[Dataset items]
= Beginning of Section =
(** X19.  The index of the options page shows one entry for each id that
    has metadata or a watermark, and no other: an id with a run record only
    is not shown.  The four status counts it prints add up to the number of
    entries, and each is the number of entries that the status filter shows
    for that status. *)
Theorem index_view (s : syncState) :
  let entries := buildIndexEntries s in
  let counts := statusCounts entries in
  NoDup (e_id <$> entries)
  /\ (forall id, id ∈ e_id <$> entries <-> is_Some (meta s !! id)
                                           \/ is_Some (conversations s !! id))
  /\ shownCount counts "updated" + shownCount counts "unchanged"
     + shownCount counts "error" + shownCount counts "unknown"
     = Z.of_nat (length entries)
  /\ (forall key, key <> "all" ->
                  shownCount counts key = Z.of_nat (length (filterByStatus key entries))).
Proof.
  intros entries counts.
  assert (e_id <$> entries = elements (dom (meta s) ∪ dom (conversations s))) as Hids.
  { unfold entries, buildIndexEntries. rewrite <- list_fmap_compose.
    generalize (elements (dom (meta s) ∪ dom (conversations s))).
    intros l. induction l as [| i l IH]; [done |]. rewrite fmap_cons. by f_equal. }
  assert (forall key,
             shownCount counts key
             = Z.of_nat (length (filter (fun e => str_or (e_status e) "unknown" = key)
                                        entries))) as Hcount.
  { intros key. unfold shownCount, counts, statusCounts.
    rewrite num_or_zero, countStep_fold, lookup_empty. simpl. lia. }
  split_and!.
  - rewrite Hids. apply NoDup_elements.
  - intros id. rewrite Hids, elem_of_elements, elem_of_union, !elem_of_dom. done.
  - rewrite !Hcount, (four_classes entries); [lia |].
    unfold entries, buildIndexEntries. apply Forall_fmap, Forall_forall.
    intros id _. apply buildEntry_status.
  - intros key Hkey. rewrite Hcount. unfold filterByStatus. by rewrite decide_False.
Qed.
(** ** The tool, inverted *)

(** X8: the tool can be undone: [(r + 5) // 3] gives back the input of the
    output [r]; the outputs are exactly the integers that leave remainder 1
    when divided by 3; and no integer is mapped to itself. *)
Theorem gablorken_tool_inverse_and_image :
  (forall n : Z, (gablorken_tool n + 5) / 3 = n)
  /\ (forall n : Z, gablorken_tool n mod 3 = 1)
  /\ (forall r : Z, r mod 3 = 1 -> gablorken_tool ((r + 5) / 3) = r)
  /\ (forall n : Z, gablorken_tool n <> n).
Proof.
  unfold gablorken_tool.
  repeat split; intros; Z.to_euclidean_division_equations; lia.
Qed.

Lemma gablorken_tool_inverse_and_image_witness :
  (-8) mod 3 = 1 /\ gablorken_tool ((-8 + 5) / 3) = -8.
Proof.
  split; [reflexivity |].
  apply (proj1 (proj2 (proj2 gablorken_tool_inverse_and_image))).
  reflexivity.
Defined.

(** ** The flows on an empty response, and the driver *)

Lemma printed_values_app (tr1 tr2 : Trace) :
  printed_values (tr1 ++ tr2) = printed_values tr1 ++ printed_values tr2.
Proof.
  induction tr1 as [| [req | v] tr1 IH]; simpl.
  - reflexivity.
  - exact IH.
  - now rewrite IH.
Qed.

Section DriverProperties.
= End of Section =
= Beginning of Section =
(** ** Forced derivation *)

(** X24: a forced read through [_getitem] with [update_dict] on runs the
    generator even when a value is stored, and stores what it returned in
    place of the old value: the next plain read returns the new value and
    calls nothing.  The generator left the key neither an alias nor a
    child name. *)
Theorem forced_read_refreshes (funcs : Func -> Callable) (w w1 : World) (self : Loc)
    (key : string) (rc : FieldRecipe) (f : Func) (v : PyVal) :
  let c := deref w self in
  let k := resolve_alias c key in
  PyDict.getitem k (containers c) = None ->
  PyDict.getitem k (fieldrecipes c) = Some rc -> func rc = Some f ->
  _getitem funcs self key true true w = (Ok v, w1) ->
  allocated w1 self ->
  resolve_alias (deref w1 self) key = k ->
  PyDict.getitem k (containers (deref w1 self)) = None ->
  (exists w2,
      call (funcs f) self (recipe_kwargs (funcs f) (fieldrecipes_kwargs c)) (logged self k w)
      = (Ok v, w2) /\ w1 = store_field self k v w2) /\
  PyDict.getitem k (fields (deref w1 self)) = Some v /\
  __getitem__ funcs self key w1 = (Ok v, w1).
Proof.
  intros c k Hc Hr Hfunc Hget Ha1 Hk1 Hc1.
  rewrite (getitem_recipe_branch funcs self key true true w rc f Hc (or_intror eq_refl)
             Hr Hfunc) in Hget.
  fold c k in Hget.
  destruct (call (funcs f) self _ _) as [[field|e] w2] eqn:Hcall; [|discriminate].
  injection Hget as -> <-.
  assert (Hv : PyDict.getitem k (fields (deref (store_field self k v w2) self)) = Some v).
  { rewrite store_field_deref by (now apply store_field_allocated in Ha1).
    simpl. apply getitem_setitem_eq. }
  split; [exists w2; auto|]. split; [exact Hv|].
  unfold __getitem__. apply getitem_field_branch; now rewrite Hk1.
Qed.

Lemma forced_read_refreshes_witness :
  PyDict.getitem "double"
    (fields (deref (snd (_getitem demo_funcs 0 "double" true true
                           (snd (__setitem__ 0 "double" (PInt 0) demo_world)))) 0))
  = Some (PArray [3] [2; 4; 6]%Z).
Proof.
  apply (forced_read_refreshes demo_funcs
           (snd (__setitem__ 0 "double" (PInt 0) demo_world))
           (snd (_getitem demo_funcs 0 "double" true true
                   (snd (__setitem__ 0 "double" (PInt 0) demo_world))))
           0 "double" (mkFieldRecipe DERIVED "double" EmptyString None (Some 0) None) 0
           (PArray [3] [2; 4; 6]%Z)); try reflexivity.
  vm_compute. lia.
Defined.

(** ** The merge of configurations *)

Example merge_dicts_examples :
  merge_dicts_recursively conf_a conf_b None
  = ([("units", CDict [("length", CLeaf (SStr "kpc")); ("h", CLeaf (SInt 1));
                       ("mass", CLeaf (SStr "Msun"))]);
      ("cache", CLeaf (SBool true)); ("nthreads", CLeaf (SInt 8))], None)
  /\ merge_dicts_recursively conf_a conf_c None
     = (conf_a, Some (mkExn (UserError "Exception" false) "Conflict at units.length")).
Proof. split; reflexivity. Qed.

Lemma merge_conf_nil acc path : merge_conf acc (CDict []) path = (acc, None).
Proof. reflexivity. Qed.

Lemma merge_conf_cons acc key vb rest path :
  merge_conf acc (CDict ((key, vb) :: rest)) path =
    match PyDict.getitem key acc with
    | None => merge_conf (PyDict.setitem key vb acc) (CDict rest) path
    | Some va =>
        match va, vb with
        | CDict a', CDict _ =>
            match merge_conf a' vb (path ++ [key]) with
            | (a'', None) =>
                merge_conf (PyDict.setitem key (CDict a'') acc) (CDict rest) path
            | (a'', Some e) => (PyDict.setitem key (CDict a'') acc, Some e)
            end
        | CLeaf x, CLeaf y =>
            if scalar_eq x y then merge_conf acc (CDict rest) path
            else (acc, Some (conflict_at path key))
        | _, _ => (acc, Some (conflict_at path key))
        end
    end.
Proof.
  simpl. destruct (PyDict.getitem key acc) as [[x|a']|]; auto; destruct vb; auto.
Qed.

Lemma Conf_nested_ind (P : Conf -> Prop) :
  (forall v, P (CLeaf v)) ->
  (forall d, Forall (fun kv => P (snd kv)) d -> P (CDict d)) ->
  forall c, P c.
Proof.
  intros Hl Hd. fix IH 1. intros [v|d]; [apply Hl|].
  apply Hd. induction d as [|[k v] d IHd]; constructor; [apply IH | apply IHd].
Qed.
= End of Section =
Given the records above, restate word for word only the lines starting at the one with "each id that" and ending at the one with "let entries := buildIndexEntries s in".

WRITTEN RESPONSE:
(** X19.  The index of the options page shows one entry for each id that
    has metadata or a watermark, and no other: an id with a run record only
    is not shown.  The four status counts it prints add up to the number of
    entries, and each is the number of entries that the status filter shows
    for that status. *)
Theorem index_view (s : syncState) :
  let entries := buildIndexEntries s in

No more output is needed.